O livro nasce de uma encomenda a Naipaul de um texto sobre sua relação com a literatura, feita por uma fundação britânica. Naipaul fez seus estudos desde jovem em escolas e universidades na Inglaterra. Quando, pouco depois, ganha da Academia Sueca o Prêmio Nobel, ele usa o ensaio no discurso de agradecimento. Ele escreveu três dezenas de livros.

A IMPORTÂNCIA DO LIVRO

Qualquer texto de um premiado Nobel é relevante. Este “Ler e Escrever” tem inúmeras atrativos. O autor usa como pano de fundo a relação colonial da Inglaterra com a Índia e adverte o leitor que a história da terra de seus pais, avós e ancestrais foi ora esquecida, ora apagada, e o leitor percebe na narrativa tudo que isto representa, seja na vida de uma pessoa, seja na vida de toda um povo. O leitor pode perceber nas linhas e entrelinhas um questionamento do tipo: um país faz uma literatura ou é o contrário, a literatura constrói um país?

O LIVRO

O livro está estruturado em três partes, que são (1) ler e escrever, (2) o escritor e a Índia e (3) dois mundos. É possível de ser lido em menos de duas horas. Naipaul abre o livro dizendo que desde a infância desejou ser escritor. E conta sua trajetória até lá como leitor, desde sua relação com seu pai, com a escola, com o cinema e com a história da Índia no contexto de sua relação com o Império Britânico.

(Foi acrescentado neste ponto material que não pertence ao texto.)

(* ===== verification/GatewaySession.v ===== *)
(** [PortalGateway], sessions, uploads and questions (portal_server.py). *)
From S2P Require Import Prelude PyText Json Dsl Digest Schema Effects StoreUsers StorePolicy.
From S2P Require Import StoreSessions GatewayToken GatewayAccess GatewayShare GatewayChat.

Local Open Scope Z_scope.

(** [round(x, 2)] of a float, in hundredths: the nearest, ties to even; [None]
    for an infinity or nan. *)
Definition round2 (f : spec_float) : option Z :=
  let half_even (n d : Z) :=
    let q := n / d in
    match 2 * (n - q * d) ?= d with
    | Lt => q
    | Gt => q + 1
    | Eq => if Z.even q then q else q + 1
    end in
  match f with
  | S754_zero _ => Some 0
  | S754_finite s m e =>
      let a := if 0 <=? e then Z.pos m * 100 * 2 ^ e
               else half_even (Z.pos m * 100) (2 ^ (- e)) in
      Some (if s then - a else a)
  | _ => None
  end.

Definition float_of_Z (z : Z) : spec_float := binary_normalize 53 1024 z 0 false.
Definition float_add : spec_float → spec_float → spec_float := SFadd 53 1024.
Definition float_div : spec_float → spec_float → spec_float := SFdiv 53 1024.

Record UploadFile := { uf_name : string; uf_blob : bytes }.

Record Uploaded := {
  up_kb_id : string; up_kb_name : string; up_dept_id : string; up_is_private : bool;
  up_uploaded_files : nat; up_queued_docs : nat; up_doc_ids : list string }.

Record DocInfo := {
  di_id : string; di_name : string; di_run : string; di_progress : option Z;
  di_progress_msg : string }.

Record ParseStatus := {
  ps_total : nat; ps_done : nat; ps_running : nat; ps_failed : nat;
  ps_overall : option Z; ps_all_done : bool; ps_docs : list DocInfo }.

(** The counters of the loop of [get_parse_status] *)
Record ParseAcc := {
  pa_done : nat; pa_running : nat; pa_failed : nat; pa_progress : spec_float;
  pa_docs : list DocInfo }.

Definition run_map : list (string * string) :=
  [("0", "UNSTART"); ("1", "RUNNING"); ("2", "CANCEL"); ("3", "DONE"); ("4", "FAIL")].

Record Created := {
  cr_session_id : string; cr_agent_id : string; cr_dept_id : string; cr_kb_ids : list string;
  cr_is_private : bool }.

Record AskOut := {
  ak_session_id : string; ak_answer : string; ak_references : list pyv; ak_agent_id : string;
  ak_dept_id : string }.

Section gateway.
Context `{Env} `{Crypto} (cfg : PortalConfig).

(** The default [repr] of an SDK object *)
Context (base_repr : list (string * pyv) → string).

(** ** [create_session] *)

(** The KBs of [kb_ids] the user may read *)
Definition readable_kbs (depts : gset string) (dept_id : string) (user_id : option string)
    (kb_ids : list string) : M (list string) :=
  for_fold (λ acc kb_id,
    p ← get_policy "kb" kb_id;
    eff ← effective_kb_permission depts dept_id kb_id (opt_or user_id "") p;
    mret (if has_read eff then acc ++ [kb_id] else acc)) [] kb_ids.

Definition create_direct_session (depts : gset string) (dept_id : string)
    (user_id : option string) (kb_ids : list string) (is_private : bool) : M Created :=
  u ← new_uuid;
  let session_id := "direct-" +:+ u in
  valid_kb_ids ← readable_kbs depts dept_id user_id kb_ids;
  now ← time_now;
  registry_set session_id {|
    g_session := None; g_user_id := user_id; g_dept_id := dept_id; g_agent_id := "direct";
    g_kb_ids := valid_kb_ids; g_agent_owner_id := ""; g_kb_overridden := false;
    g_created_at := Some now; g_is_private := Some is_private |} ;;
  create_portal_session session_id user_id dept_id "direct" valid_kb_ids is_private false ;;
  mret {| cr_session_id := session_id; cr_agent_id := "direct"; cr_dept_id := dept_id;
          cr_kb_ids := valid_kb_ids; cr_is_private := is_private |}.

(** The KBs of the agent's own DSL, nothing on an error *)
Definition agent_kbs (key agent_id : string) : M (list string) :=
  try_except
    (detail ← rag_list_agents key 1 1 (Some agent_id);
     mret match detail with
          | a :: _ =>
              let dsl := default PNone (ag_dsl a) in
              extract_kb_ids_from_dsl base_repr 10 (if py_bool dsl then dsl else PDict [])
          | [] => []
          end)
    (λ _, mret []).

A escrita de Naipaul é difícil de adjetivar. Alguma coisa entre envolvente e encantadora.

CURTAS

“… eu queria ser escritor. Mas, junto com o desejo, viera a compreensão de que a literatura que havia causado esse desejo era de outro mundo, muito distante do meu.

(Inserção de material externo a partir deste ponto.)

(* ===== verification/AccessProps.v ===== *)
(** Theorems on access control: the permission [effective_kb_permission] computes
    is the one an abstract specification grants. *)
From S2P Require Import Prelude PyText Json Digest Schema Effects Steps StoreUsers StorePolicy.
From S2P Require Import StoreSessions StoreRequests StoreStep StoreInv Demo.

Local Open Scope Z_scope.

(** ** Masks *)

Lemma land_lor_zero a b p :
  (Z.land (Z.lor a b) p =? 0) = ((Z.land a p =? 0) && (Z.land b p =? 0)).
Proof.
  rewrite Z.land_lor_distr_l. apply eq_true_iff_eq.
  rewrite andb_true_iff, !Z.eqb_eq. apply Z.lor_eq_0_iff.
Qed.

Lemma has_read_lor a b : has_read (Z.lor a b) = has_read a || has_read b.
Proof. unfold has_read. by rewrite land_lor_zero, negb_andb. Qed.
Lemma has_write_lor a b : has_write (Z.lor a b) = has_write a || has_write b.
Proof. unfold has_write. by rewrite land_lor_zero, negb_andb. Qed.
Lemma has_share_lor a b : has_share (Z.lor a b) = has_share a || has_share b.
Proof. unfold has_share. by rewrite land_lor_zero, negb_andb. Qed.

(** ** List columns *)

Lemma loads_col_dumps l : loads_col (json_dumps_strs l) = Ok l.
Proof.
  unfold loads_col, py_or. rewrite decide_False.
  - by rewrite json_loads_dumps_strs.
  - intros Hl. pose proof (json_loads_dumps_strs l) as H. by rewrite Hl in H.
Qed.

Lemma list_col_loads col : list_col col → ∃ l, loads_col col = Ok l.
Proof. intros [l ->]. exists l. apply loads_col_dumps. Qed.

(** ** The abstract specification *)

(** Who sees a resource: the selected department is one of the user's, and a
    private resource is shown to its owner alone; any other is hidden from the
    departments of the deny list, and shown to those of the allow list, to
    everybody when public, and to the owning department. *)
Definition visible (p : PolicyRow) (allow deny : list string) (depts : gset string)
    (selected user : string) : Prop :=
  let sel := normalize_dept_id selected in
  let vis := py_lower (py_or (p_visibility p) "dept") in
  sel ∈ norm_set (elements depts) ∧
  (vis = "private" ∧ user ≠ "" ∧ p_owner_user_id p = Some user ∨
   vis ≠ "private" ∧ sel ∉ norm_set deny ∧
   (sel ∈ norm_set allow ∨ vis = "public" ∨ normalize_dept_id (p_owner_dept_id p) = sel)).

#[export] Instance visible_dec p allow deny depts selected user :
  Decision (visible p allow deny depts selected user).
Proof. unfold visible. apply _. Defined.

Lemma can_access_visible depts selected p user allow deny :
  loads_col (p_allow_dept_ids_json p) = Ok allow →
  loads_col (p_deny_dept_ids_json p) = Ok deny →
  can_access_resource depts selected (Some p) (Some user) =
  Ok (bool_decide (visible p allow deny depts selected user)).
Proof.
  intros Ha Hd. unfold can_access_resource, visible. rewrite Ha, Hd.
  destruct (decide (normalize_dept_id selected ∉ norm_set (elements depts))) as [Hn|Hn].
  { rewrite bool_decide_false by tauto. done. }
  apply dec_stable in Hn.
  repeat case_decide; f_equal; symmetry;
    first [apply bool_decide_eq_true; tauto | apply bool_decide_eq_false; tauto | idtac].
  all: apply eq_true_iff_eq; rewrite ?andb_true_iff, ?bool_decide_eq_true; simpl; unfold truthy;
    rewrite ?bool_decide_eq_true; tauto.
Qed.

(** [can_access_resource] decides the visibility rules exactly: the selected
    department must be one of the user's, only the owner sees a private resource,
    and for the others the deny list wins over the allow list, the public flag and
    the ownership of the department. *)
Theorem can_access_resource_spec depts selected p user allow deny :
  loads_col (p_allow_dept_ids_json p) = Ok allow →
  loads_col (p_deny_dept_ids_json p) = Ok deny →
  ∃ b, can_access_resource depts selected (Some p) (Some user) = Ok b ∧
       (b = true ↔ visible p allow deny depts selected user).
Proof.
  intros Ha Hd. eexists. split; [by apply can_access_visible|]. apply bool_decide_eq_true.
Qed.

Lemma can_access_resource_spec_witness :
  ∃ b, can_access_resource {["dept_q"]} "dept_mp_q"
         (Some (demo_policy "p2" "kb2" "dept" "u_a")) (Some "u_b") = Ok b ∧
       (b = true ↔ visible (demo_policy "p2" "kb2" "dept" "u_a") [] [] {["dept_q"]}
                     "dept_mp_q" "u_b").
Proof. apply (can_access_resource_spec _ _ _ _ [] []); reflexivity. Defined.

(** ** Effective permissions *)

Definition owns_kb (d : Db) (kb user : string) : Prop :=
  ∃ p, policy_of "kb" kb d = Some p ∧ p_owner_user_id p = Some user.

Definition sees_kb (d : Db) (kb user : string) (depts : gset string) (selected : string) : Prop :=
  ∃ p allow deny, policy_of "kb" kb d = Some p ∧
    loads_col (p_allow_dept_ids_json p) = Ok allow ∧
    loads_col (p_deny_dept_ids_json p) = Ok deny ∧
    visible p allow deny depts selected user.

(** The permission the specification grants as a mask *)
Definition grants (d : Db) (kb user : string) (depts : gset string) (selected : string)
    (mask : Z) : Prop :=
  let share := kb_permission_of d kb user in
  (has_read mask = true ↔ owns_kb d kb user ∨ sees_kb d kb user depts selected ∨ share ≠ 0) ∧
  (has_write mask = true ↔ owns_kb d kb user ∨ has_write share = true) ∧
  (has_share mask = true ↔ owns_kb d kb user ∨ has_share share = true).

(** The mask the code builds from the visibility and the share *)
Lemma combined_mask (v : bool) share :
  let mask := Z.lor (if v then PERM_READ else 0) share in
  let mask := if negb (mask =? 0) && (Z.land mask PERM_READ =? 0) then Z.lor mask PERM_READ
              else mask in
  (has_read mask = true ↔ v = true ∨ share ≠ 0) ∧ has_write mask = has_write share ∧
  has_share mask = has_share share.
Proof.
  assert (has_read PERM_READ = true ∧ has_write PERM_READ = false ∧ has_share PERM_READ = false)
    as (HR & HW & HS) by done.
  destruct v; cbv zeta.
  - assert ((Z.land (Z.lor PERM_READ share) PERM_READ =? 0) = false) as ->.
    { rewrite land_lor_zero. done. }
    rewrite andb_false_r. rewrite has_read_lor, has_write_lor, has_share_lor, HR, HW, HS. tauto.
  - rewrite Z.lor_0_l. destruct (Z.eqb_spec share 0) as [->|Hs]; [split_and!; [naive_solver|done|done]|].
    cbn [negb andb].
    destruct (Z.land share PERM_READ =? 0) eqn:E.
    + rewrite has_read_lor, has_write_lor, has_share_lor, HR, HW, HS, !orb_false_r, orb_true_r. tauto.
    + unfold has_read at 1. rewrite E. simpl. tauto.
Qed.

Lemma policy_of_elem rt rid d p :
  policy_of rt rid d = Some p →
  p ∈ t_policies d ∧ p_resource_type p = rt ∧ p_resource_id p = rid ∧ p_is_active p = true.
Proof. intros Hp. by apply fetchone_Some in Hp as (? & ? & ? & ?). Qed.

(** The columns of an active policy of a well-formed store parse. *)
Lemma policy_cols_loads d rt rid p :
  store_wf d → policy_of rt rid d = Some p →
  ∃ allow deny, loads_col (p_allow_dept_ids_json p) = Ok allow ∧
                loads_col (p_deny_dept_ids_json p) = Ok deny.
Proof.
  intros Hwf Hp. apply policy_of_elem in Hp as (Hp & _).
  pose proof (wf_policy_cols d Hwf) as Hc. rewrite Forall_forall in Hc.
  destruct (Hc p Hp) as (Ha & Hd & _).
  apply list_col_loads in Ha as [? ?], Hd as [? ?]. eauto.
Qed.

Lemma owns_kb_iff d kb user :
  user ≠ "" → owns_kb d kb user ↔
  opt_or (policy_of "kb" kb d ≫= p_owner_user_id) "" = user.
Proof.
  intros Hu. unfold owns_kb. split.
  - intros (p & -> & Ho). simpl. rewrite Ho. simpl. unfold py_or. by case_decide.
  - destruct (policy_of "kb" kb d) as [p|]; simpl; [|congruence].
    destruct (p_owner_user_id p) as [o|] eqn:E; simpl; [|congruence].
    unfold py_or. case_decide; [congruence|]. intros <-. eauto.
Qed.

Section run.
Context `{Env}.

Lemma effective_kb_permission_run depts selected kb user w :
  store_wf (w_db w) → py_strip kb ≠ "" → py_strip user ≠ "" →
  ∃ mask, effective_kb_permission depts selected kb user None w = (Ok mask, w) ∧
          grants (w_db w) (py_strip kb) (py_strip user) depts selected mask.
Proof.
  intros Hwf Hkb Hu. unfold effective_kb_permission. rewrite decide_False by tauto.
  set (kb' := py_strip kb) in *. set (user' := py_strip user) in *. set (d := w_db w) in *.
  unfold get_policy, get_kb_permission, lift_res, mbind, M_bind, with_conn, sql_query.
  fold d. cbv beta iota.
  pose proof (owns_kb_iff d kb' user' Hu) as Hown.
  destruct (decide (_ ∧ _)) as [[_ Heq]|Hno].
  { eexists. split; [reflexivity|]. apply Hown in Heq. split_and!; tauto. }
  assert (¬ owns_kb d kb' user') as Hnown.
  { rewrite Hown. intros Heq. apply Hno. split; [|exact Heq].
    intros E. apply Hu. rewrite <-Heq. exact E. }
  assert (∃ v, can_access_resource depts selected (policy_of "kb" kb' d) (Some user') = Ok v ∧
               (v = true ↔ sees_kb d kb' user' depts selected)) as (v & -> & Hv).
  { destruct (policy_of "kb" kb' d) as [p|] eqn:Hp.
    - destruct (policy_cols_loads d "kb" kb' p Hwf Hp) as (allow & deny & Ha & Hd).
      eexists. split; [by apply can_access_visible|]. rewrite bool_decide_eq_true.
      split; [intros ?; by exists p, allow, deny|].
      intros (p' & a' & d' & Hp' & Ha' & Hd' & Hvis). congruence.
    - exists false. split; [done|]. split; [done|]. intros (p & ? & ? & Hp' & _). congruence. }
  eexists. split; [reflexivity|].
  destruct (combined_mask v (kb_permission_of d kb' user')) as (HR & HW & HS).
  unfold grants. fold d. rewrite HR, HW, HS, Hv. tauto.
Qed.
End run.

(** C2. Refinement: on a well-formed store [effective_kb_permission] never fails and
    computes exactly the specified grant: reading for the owner, for whoever the
    policy shows the knowledge base to and for the target of a share; writing and
    re-sharing for the owner and for the targets of shares with that bit. *)
Theorem effective_kb_permission_refines `{Env} depts selected kb user w :
  store_wf (w_db w) → py_strip kb ≠ "" → py_strip user ≠ "" →
  ∃ mask, effective_kb_permission depts selected kb user None w = (Ok mask, w) ∧
          grants (w_db w) (py_strip kb) (py_strip user) depts selected mask.
Proof. apply effective_kb_permission_run. Qed.

(** C3. Isolation: nobody but its owner has any permission on a private knowledge
    base without an approved share on it, whatever the allow list says and
    whichever department is selected. *)
Theorem private_kb_isolated `{Env} depts selected kb user w p :
  store_wf (w_db w) → py_strip kb ≠ "" → py_strip user ≠ "" →
  policy_of "kb" (py_strip kb) (w_db w) = Some p →
  py_lower (p_visibility p) = "private" → p_owner_user_id p ≠ Some (py_strip user) →
  approved_share (w_db w) (py_strip kb) (py_strip user) = None →
  ∃ mask, effective_kb_permission depts selected kb user None w = (Ok mask, w) ∧
          has_read mask = false ∧ has_write mask = false ∧ has_share mask = false.
Proof.
  intros Hwf Hkb Hu Hp Hvis Hown Hshare.
  destruct (effective_kb_permission_run depts selected kb user w Hwf Hkb Hu)
    as (mask & Hrun & HR & HW & HS).
  exists mask. split; [done|].
  assert (kb_permission_of (w_db w) (py_strip kb) (py_strip user) = 0) as Hz
    by (unfold kb_permission_of; by rewrite Hshare).
  assert (¬ owns_kb (w_db w) (py_strip kb) (py_strip user)) as Hno
    by (intros (p' & Hp' & ?); congruence).
  assert (¬ sees_kb (w_db w) (py_strip kb) (py_strip user) depts selected) as Hns.
  { intros (p' & allow & deny & Hp' & _ & _ & Hv). rewrite Hp in Hp'. injection Hp' as <-.
    destruct Hv as [_ Hv]. unfold py_or in Hv. destruct (decide (p_visibility p = "")) as [E|E].
    - by rewrite E in Hvis.
    - tauto. }
  rewrite Hz in *. split_and!; apply not_true_is_false; rewrite ?HR, ?HW, ?HS; simpl;
    intros [?|?]; [tauto| | tauto | done | tauto | done]. tauto.
Qed.

Lemma effective_kb_permission_refines_witness :
  ∃ mask, effective_kb_permission {["dept_mp_q"]} "dept_mp_q" "kb2" "u_b" None demo_world =
            (Ok mask, demo_world) ∧
          grants demo_db "kb2" "u_b" {["dept_mp_q"]} "dept_mp_q" mask.
Proof.
  apply (effective_kb_permission_refines {["dept_mp_q"]} "dept_mp_q" "kb2" "u_b" demo_world);
    [apply demo_wf|done|done].
Defined.

Lemma private_kb_isolated_witness :
  ∃ mask, effective_kb_permission {["dept_mp_q"]} "dept_mp_q" "kb1" "u_b" None demo_world =
            (Ok mask, demo_world) ∧
          has_read mask = false ∧ has_write mask = false ∧ has_share mask = false.
Proof.
  apply (private_kb_isolated {["dept_mp_q"]} "dept_mp_q" "kb1" "u_b" demo_world
           (demo_policy "p1" "kb1" "private" "u_a")); try done. apply demo_wf.
Defined.

(** An id without surrounding blanks *)
Definition clean_id (s : string) : Prop := s ≠ "" ∧ py_strip s = s.

(** Nobody has a permission on a knowledge base without a policy and a share. *)
Lemma effective_none `{Env} depts selected kb user w :
  policy_of "kb" (py_strip kb) (w_db w) = None →
  approved_share (w_db w) (py_strip kb) (py_strip user) = None →
  effective_kb_permission depts selected kb user None w = (Ok 0, w).
Proof.
  intros Hp Hs. unfold effective_kb_permission. case_decide; [done|].
  unfold get_policy, with_conn, sql_query, mbind, M_bind, lift_res. rewrite Hp. simpl.
  unfold kb_permission_of. by rewrite Hs.
Qed.

Lemma effective_world `{Env} depts selected kb user p w :
  (effective_kb_permission depts selected kb user p w).2 = w.
Proof.
  unfold effective_kb_permission. case_decide; [done|].
  unfold get_policy, get_kb_permission, with_conn, sql_query, mbind, M_bind, lift_res, mret, M_ret.
  destruct p as [p|]; cbn -[can_access_resource]; (case_decide; [done|]);
    by destruct (can_access_resource _ _ _ _).
Qed.

(** The write bit comes from ownership or from a share. *)
Lemma effective_write_inv `{Env} depts selected kb user p w mask w' :
  effective_kb_permission depts selected kb user (Some p) w = (Ok mask, w') →
  w' = w ∧ (has_write mask = true →
    opt_or (p_owner_user_id p) "" = py_strip user ∨
    has_write (kb_permission_of (w_db w) (py_strip kb) (py_strip user)) = true).
Proof.
  unfold effective_kb_permission. case_decide; [by intros [= <- <-]|].
  unfold get_kb_permission, with_conn, sql_query, mbind, M_bind, lift_res, mret, M_ret.
  cbn -[has_write can_access_resource kb_permission_of]. case_decide as Ho; [intros [= <- <-]; split; [done|]; intros _; left; tauto|].
  destruct (can_access_resource depts selected (Some p) _) as [v|]; [|done].
  intros [= <- <-]. split; [done|].
  destruct (combined_mask v (kb_permission_of (w_db w) (py_strip kb) (py_strip user)))
    as (_ & HW & _). cbv zeta in HW. rewrite HW. tauto.
Qed.

(** What the two specified masks are on the demo data *)
Example demo_masks :
  (effective_kb_permission {["dept_mp_q"]} "dept_mp_q" "kb2" "u_b" None demo_world).1 = Ok 5 ∧
  (effective_kb_permission {["dept_mp_q"]} "dept_mp_q" "kb1" "u_a" None demo_world).1 = Ok 7 ∧
  (effective_kb_permission {["dept_mp"]} "dept_mp" "kb2" "u_c" None demo_world).1 = Ok 0.
Proof. by vm_compute. Qed.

“… não demorou para eu saber que havia um mundo mais amplo lá fora, do qual o nosso mundo colonial era uma mera sombra.

“… eu não conseguia entrar por conta própria nos livros em si. não tinha a chave imaginativa.

“… o conhecimento social que eu tinha — uma ideia mal lembrada na Índia e o mundo colonial miscigenado visto pelo lado de fora — não me ajudava com a literatura da metrópole. Estava a dois mundos de distância.

“… também me havia feito escritor e, portanto, era capaz de ver a escrita a partir do outro lado. Até então, eu havia lido cegamente, sem julgar, sem saber realmente como se devia avaliar uma história inventada.

“… eu não podia, de fato, chamar-me leitor. Nunca havia tido a capacidade de deixar-me levar por um livro; como meu pai, eu li apenas aos pedaços.

“… eu achava minha personalidade de escritor algo grotescamente fluido. Não sentia prazer em sentar à mesa e fingir escrever; eu me sentia constrangido e falso.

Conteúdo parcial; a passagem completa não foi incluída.